*Goal of the exercise*: Please keep to the lines below from the one with "Lemma ask_undecodable w" through the one with "sees the JSON", and restate them word for word, ends included.
[[ Supplied records open ]]
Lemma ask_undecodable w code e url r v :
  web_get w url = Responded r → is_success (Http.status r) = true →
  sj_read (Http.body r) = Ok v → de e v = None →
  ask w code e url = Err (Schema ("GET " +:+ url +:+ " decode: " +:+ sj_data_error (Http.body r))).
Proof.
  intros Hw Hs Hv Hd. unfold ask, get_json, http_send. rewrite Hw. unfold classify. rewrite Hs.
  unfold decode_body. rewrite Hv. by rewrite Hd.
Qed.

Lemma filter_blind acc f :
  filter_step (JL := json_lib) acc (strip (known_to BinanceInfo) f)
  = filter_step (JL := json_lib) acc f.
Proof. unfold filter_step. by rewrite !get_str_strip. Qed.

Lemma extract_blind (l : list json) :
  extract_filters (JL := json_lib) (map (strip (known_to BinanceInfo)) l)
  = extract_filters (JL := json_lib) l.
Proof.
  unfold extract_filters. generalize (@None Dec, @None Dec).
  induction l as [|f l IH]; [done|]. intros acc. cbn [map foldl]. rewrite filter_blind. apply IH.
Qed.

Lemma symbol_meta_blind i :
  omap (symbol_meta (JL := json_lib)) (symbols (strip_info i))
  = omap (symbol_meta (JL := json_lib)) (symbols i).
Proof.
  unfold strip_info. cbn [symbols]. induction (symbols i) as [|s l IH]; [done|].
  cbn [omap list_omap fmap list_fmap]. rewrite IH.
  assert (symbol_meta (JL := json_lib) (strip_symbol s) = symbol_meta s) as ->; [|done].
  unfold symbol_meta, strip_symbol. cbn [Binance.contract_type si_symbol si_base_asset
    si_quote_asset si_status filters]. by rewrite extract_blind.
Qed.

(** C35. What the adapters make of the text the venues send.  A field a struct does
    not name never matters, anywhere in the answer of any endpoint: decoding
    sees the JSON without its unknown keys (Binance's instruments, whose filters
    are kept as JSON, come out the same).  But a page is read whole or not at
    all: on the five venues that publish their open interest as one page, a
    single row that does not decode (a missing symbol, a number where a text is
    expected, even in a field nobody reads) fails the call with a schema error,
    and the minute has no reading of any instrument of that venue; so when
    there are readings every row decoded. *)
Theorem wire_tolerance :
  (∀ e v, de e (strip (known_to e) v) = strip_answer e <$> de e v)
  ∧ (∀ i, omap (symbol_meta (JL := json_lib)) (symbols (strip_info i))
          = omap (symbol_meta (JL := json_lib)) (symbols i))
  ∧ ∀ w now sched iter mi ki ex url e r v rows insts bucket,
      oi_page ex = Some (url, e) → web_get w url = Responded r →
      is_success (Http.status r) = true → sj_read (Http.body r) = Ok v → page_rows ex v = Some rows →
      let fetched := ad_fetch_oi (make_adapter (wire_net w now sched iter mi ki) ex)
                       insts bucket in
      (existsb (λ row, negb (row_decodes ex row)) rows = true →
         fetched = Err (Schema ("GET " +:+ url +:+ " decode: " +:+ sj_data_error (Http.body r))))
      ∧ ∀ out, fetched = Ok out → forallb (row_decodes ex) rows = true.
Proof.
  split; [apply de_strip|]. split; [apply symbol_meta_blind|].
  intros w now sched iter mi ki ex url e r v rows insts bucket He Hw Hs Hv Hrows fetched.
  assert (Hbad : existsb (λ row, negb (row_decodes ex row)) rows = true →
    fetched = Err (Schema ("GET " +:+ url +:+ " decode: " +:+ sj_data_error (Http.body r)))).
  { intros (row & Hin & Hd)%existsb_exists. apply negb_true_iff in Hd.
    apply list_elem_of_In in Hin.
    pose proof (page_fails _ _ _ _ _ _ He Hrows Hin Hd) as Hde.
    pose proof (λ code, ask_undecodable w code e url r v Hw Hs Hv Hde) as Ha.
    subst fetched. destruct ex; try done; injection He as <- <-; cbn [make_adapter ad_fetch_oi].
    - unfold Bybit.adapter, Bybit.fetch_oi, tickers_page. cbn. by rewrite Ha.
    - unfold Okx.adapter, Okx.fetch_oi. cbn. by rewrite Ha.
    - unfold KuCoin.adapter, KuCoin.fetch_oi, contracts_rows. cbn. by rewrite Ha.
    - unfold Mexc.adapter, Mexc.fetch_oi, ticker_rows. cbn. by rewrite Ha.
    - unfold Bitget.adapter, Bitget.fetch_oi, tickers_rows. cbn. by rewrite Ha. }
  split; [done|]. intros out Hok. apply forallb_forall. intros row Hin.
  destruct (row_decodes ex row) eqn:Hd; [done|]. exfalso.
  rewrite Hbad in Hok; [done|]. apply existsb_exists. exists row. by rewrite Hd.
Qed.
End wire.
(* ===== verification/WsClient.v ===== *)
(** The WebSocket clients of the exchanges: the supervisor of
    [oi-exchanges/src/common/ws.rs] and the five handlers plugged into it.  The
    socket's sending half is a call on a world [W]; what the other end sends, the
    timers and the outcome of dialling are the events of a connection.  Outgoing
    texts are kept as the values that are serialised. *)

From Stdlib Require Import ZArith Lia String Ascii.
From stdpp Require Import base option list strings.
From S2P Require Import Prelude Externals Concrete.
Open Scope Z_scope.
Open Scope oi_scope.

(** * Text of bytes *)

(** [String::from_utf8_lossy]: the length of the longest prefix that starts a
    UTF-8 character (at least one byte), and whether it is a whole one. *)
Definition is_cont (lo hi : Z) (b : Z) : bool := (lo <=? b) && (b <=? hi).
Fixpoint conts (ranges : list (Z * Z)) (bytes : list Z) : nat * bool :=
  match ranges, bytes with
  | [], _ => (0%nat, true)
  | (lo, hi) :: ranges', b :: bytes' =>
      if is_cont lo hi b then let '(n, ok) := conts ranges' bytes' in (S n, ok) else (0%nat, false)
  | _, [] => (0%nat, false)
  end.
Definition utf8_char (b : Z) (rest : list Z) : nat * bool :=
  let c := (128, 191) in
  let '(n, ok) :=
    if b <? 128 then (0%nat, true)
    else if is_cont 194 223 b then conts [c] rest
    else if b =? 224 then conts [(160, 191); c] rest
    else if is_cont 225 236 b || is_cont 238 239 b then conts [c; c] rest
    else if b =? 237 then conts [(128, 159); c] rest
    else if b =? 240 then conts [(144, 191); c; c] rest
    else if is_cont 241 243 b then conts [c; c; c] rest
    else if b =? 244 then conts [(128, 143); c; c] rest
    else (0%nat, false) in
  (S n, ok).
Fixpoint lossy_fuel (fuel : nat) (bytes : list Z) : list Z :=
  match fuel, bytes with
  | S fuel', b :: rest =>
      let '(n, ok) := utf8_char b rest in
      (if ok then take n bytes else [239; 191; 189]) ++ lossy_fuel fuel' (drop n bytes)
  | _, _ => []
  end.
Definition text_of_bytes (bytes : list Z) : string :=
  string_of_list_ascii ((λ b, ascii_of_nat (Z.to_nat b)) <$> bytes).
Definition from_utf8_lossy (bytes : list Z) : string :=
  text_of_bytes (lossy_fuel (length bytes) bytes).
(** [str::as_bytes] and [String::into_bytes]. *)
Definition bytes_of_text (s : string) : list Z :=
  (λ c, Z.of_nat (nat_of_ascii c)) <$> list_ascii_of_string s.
[[ Supplied records closed ]]
[[ Supplied records open ]]
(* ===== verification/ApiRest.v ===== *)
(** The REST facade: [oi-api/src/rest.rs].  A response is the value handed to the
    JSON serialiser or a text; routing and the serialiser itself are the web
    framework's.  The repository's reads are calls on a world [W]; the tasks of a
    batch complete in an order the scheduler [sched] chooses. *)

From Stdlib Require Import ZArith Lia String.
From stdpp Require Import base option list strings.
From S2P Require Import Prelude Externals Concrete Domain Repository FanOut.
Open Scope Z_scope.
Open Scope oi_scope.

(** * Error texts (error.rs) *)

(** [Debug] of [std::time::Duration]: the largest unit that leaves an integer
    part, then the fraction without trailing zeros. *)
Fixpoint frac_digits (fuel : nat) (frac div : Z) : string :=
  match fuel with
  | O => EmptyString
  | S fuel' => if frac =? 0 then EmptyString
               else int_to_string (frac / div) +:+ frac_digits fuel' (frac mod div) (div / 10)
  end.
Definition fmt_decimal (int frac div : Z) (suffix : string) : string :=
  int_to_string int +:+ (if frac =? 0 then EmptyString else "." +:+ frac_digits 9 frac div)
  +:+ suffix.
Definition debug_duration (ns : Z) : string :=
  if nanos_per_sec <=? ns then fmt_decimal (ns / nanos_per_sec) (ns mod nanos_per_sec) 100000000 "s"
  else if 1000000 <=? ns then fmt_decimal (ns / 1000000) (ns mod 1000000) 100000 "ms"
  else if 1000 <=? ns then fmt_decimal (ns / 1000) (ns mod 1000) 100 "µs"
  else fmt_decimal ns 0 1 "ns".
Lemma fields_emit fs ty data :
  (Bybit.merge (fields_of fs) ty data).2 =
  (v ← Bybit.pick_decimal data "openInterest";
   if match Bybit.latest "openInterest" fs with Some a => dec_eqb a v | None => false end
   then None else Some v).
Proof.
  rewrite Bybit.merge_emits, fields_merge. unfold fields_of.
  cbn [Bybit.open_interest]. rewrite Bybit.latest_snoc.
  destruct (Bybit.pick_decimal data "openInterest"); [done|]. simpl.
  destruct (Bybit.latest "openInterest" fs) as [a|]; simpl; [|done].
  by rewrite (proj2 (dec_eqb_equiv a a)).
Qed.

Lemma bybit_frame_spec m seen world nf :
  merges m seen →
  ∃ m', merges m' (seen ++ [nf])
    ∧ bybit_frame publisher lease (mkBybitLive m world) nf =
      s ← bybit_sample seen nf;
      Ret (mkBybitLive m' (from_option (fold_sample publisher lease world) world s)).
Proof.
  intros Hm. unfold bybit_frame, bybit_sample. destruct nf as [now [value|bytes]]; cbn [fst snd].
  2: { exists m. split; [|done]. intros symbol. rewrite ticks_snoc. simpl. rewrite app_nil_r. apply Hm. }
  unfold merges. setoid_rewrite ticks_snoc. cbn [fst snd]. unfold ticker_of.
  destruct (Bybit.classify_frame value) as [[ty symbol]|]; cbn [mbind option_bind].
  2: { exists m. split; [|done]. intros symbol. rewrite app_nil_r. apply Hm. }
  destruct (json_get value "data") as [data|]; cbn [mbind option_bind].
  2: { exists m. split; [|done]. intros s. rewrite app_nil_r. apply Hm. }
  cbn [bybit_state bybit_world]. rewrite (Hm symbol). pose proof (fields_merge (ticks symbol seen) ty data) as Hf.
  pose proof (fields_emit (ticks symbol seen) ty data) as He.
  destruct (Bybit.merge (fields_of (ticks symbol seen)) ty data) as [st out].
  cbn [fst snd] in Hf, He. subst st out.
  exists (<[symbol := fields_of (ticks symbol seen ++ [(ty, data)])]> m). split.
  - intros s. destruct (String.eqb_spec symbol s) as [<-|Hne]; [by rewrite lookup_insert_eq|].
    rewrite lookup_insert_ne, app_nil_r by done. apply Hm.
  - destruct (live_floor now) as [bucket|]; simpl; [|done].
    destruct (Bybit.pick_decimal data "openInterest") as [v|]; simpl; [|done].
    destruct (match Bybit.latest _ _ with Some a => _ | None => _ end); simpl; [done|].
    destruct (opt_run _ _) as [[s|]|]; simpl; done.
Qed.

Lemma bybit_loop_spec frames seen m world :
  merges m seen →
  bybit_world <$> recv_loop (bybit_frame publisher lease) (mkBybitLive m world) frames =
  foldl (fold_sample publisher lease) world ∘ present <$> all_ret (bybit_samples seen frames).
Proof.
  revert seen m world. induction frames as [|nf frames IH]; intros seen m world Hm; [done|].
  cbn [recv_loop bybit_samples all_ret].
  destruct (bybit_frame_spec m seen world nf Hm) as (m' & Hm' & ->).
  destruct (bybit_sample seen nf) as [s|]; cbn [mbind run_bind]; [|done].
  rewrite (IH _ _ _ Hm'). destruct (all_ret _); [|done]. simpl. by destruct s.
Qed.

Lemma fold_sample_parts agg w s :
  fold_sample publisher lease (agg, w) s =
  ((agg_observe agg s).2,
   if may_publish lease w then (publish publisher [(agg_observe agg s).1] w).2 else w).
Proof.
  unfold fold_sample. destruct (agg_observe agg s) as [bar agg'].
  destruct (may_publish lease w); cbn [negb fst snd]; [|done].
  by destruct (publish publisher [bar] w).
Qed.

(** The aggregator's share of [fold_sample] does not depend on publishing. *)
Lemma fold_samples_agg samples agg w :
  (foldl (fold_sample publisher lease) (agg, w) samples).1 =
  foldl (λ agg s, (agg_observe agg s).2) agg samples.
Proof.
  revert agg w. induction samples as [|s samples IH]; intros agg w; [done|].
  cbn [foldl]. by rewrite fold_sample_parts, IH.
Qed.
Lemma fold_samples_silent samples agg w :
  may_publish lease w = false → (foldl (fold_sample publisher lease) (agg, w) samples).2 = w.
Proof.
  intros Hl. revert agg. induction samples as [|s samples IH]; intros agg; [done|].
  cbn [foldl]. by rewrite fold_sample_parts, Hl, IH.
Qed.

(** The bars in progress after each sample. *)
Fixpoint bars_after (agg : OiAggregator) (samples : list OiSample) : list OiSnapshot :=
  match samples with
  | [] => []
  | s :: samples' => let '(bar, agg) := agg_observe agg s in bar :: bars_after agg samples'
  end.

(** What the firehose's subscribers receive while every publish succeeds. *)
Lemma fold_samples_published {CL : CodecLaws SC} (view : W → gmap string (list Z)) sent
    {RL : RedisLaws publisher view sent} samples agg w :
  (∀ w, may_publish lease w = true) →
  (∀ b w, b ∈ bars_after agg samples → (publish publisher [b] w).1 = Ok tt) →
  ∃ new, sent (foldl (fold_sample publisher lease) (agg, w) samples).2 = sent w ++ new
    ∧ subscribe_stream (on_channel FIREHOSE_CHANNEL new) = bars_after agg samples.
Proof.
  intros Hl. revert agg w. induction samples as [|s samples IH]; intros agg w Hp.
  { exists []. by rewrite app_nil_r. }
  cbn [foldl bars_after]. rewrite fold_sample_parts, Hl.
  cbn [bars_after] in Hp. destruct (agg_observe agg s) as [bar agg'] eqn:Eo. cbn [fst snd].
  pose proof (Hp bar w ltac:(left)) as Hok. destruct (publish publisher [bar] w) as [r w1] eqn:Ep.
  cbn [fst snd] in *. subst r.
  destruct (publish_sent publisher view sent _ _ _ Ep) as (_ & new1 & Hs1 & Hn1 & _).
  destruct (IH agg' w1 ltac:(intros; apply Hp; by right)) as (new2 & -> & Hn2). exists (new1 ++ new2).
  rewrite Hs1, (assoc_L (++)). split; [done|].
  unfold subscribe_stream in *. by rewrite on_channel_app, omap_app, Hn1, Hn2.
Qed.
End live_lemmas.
[[ Supplied records closed ]]
[[ Supplied records open ]]
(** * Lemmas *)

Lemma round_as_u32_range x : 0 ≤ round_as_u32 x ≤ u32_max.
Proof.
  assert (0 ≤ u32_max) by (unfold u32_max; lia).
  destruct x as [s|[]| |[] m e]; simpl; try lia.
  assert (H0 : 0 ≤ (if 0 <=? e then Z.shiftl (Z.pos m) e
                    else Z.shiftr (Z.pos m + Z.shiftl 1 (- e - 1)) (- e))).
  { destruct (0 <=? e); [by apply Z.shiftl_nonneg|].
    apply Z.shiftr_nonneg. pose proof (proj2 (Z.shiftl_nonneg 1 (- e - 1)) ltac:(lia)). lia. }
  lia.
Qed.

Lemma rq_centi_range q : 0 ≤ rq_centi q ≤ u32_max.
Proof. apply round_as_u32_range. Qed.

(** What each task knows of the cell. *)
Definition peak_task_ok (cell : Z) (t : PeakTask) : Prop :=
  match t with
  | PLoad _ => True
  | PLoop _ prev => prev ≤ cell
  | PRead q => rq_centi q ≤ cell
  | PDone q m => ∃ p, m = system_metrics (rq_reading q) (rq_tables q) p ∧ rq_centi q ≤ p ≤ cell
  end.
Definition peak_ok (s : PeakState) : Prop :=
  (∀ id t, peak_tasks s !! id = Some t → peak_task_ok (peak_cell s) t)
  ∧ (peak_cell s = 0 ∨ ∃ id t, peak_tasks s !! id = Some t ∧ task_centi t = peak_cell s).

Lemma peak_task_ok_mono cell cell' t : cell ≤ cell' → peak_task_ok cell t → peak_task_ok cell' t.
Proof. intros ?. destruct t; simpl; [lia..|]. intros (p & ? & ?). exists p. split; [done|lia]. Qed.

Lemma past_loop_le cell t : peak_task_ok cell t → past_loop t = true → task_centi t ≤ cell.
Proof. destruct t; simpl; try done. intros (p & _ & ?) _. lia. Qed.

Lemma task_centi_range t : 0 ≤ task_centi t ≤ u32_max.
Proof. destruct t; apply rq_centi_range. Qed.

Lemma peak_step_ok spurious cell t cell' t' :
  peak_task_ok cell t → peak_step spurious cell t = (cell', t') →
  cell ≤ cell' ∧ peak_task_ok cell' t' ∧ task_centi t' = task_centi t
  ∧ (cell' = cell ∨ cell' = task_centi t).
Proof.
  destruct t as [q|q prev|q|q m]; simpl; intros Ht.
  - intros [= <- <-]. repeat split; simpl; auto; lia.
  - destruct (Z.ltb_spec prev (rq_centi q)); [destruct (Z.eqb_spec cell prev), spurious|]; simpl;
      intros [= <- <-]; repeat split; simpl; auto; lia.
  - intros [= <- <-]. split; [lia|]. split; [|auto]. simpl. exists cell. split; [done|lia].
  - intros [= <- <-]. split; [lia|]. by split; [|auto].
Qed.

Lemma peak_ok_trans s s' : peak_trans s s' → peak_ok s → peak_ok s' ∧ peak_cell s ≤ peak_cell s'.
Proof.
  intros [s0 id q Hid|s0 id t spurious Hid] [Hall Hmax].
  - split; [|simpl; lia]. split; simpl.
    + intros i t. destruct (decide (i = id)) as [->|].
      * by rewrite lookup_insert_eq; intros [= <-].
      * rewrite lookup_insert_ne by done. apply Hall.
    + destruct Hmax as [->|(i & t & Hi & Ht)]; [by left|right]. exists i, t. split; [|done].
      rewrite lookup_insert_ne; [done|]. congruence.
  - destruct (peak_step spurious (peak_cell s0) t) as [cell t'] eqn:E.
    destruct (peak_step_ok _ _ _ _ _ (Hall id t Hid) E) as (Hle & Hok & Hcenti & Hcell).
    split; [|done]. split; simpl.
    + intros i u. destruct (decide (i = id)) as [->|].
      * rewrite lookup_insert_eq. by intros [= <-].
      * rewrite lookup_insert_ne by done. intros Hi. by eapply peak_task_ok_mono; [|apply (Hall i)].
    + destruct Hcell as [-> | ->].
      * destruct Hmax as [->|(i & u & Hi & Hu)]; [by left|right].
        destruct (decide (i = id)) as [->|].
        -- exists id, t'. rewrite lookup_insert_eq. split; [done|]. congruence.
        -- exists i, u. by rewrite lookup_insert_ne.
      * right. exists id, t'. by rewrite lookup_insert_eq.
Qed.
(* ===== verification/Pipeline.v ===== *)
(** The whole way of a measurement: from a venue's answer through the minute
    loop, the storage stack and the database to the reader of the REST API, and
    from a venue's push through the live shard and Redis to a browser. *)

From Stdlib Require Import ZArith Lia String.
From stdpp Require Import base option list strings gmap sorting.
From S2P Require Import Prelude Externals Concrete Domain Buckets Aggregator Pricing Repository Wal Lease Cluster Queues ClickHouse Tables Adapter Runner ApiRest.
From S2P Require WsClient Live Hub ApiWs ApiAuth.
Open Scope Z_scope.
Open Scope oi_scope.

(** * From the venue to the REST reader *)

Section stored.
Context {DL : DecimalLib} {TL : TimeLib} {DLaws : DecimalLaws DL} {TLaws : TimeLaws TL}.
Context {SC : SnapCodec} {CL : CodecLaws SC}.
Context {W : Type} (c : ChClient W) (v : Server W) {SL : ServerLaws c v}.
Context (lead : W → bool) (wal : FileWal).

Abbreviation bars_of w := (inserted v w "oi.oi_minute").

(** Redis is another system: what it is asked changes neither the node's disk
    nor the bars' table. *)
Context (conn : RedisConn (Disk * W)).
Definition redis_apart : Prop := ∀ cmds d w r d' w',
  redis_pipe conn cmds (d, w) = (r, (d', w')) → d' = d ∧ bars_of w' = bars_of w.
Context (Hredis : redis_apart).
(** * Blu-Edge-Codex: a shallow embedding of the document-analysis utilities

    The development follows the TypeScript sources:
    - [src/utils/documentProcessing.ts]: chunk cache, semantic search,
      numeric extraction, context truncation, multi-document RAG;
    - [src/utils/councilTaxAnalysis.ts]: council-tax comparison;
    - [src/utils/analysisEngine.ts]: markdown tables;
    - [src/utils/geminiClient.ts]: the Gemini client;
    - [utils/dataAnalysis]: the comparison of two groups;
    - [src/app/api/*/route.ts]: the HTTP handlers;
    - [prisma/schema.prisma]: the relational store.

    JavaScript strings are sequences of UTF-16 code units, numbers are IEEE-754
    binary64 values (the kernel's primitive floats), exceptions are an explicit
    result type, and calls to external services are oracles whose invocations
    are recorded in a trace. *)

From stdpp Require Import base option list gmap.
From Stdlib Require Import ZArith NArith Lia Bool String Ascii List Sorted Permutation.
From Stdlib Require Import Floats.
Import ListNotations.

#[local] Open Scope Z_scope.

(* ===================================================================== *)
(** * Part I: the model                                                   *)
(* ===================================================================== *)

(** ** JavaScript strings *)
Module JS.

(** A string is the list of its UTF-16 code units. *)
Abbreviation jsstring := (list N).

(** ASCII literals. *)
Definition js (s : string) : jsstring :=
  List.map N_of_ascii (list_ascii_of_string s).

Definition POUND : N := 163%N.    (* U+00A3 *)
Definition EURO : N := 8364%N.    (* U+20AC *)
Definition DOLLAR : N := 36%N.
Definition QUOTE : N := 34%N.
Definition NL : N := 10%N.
[[ Supplied records closed ]]
*Reply to the exercise*:
Lemma ask_undecodable w code e url r v :
  web_get w url = Responded r → is_success (Http.status r) = true →
  sj_read (Http.body r) = Ok v → de e v = None →
  ask w code e url = Err (Schema ("GET " +:+ url +:+ " decode: " +:+ sj_data_error (Http.body r))).
Proof.
  intros Hw Hs Hv Hd. unfold ask, get_json, http_send. rewrite Hw. unfold classify. rewrite Hs.
  unfold decode_body. rewrite Hv. by rewrite Hd.
Qed.

Lemma filter_blind acc f :
  filter_step (JL := json_lib) acc (strip (known_to BinanceInfo) f)
  = filter_step (JL := json_lib) acc f.
Proof. unfold filter_step. by rewrite !get_str_strip. Qed.

Lemma extract_blind (l : list json) :
  extract_filters (JL := json_lib) (map (strip (known_to BinanceInfo)) l)
  = extract_filters (JL := json_lib) l.
Proof.
  unfold extract_filters. generalize (@None Dec, @None Dec).
  induction l as [|f l IH]; [done|]. intros acc. cbn [map foldl]. rewrite filter_blind. apply IH.
Qed.

Lemma symbol_meta_blind i :
  omap (symbol_meta (JL := json_lib)) (symbols (strip_info i))
  = omap (symbol_meta (JL := json_lib)) (symbols i).
Proof.
  unfold strip_info. cbn [symbols]. induction (symbols i) as [|s l IH]; [done|].
  cbn [omap list_omap fmap list_fmap]. rewrite IH.
  assert (symbol_meta (JL := json_lib) (strip_symbol s) = symbol_meta s) as ->; [|done].
  unfold symbol_meta, strip_symbol. cbn [Binance.contract_type si_symbol si_base_asset
    si_quote_asset si_status filters]. by rewrite extract_blind.
Qed.

(** C35. What the adapters make of the text the venues send.  A field a struct does
    not name never matters, anywhere in the answer of any endpoint: decoding
    sees the JSON without its unknown keys (Binance's instruments, whose filters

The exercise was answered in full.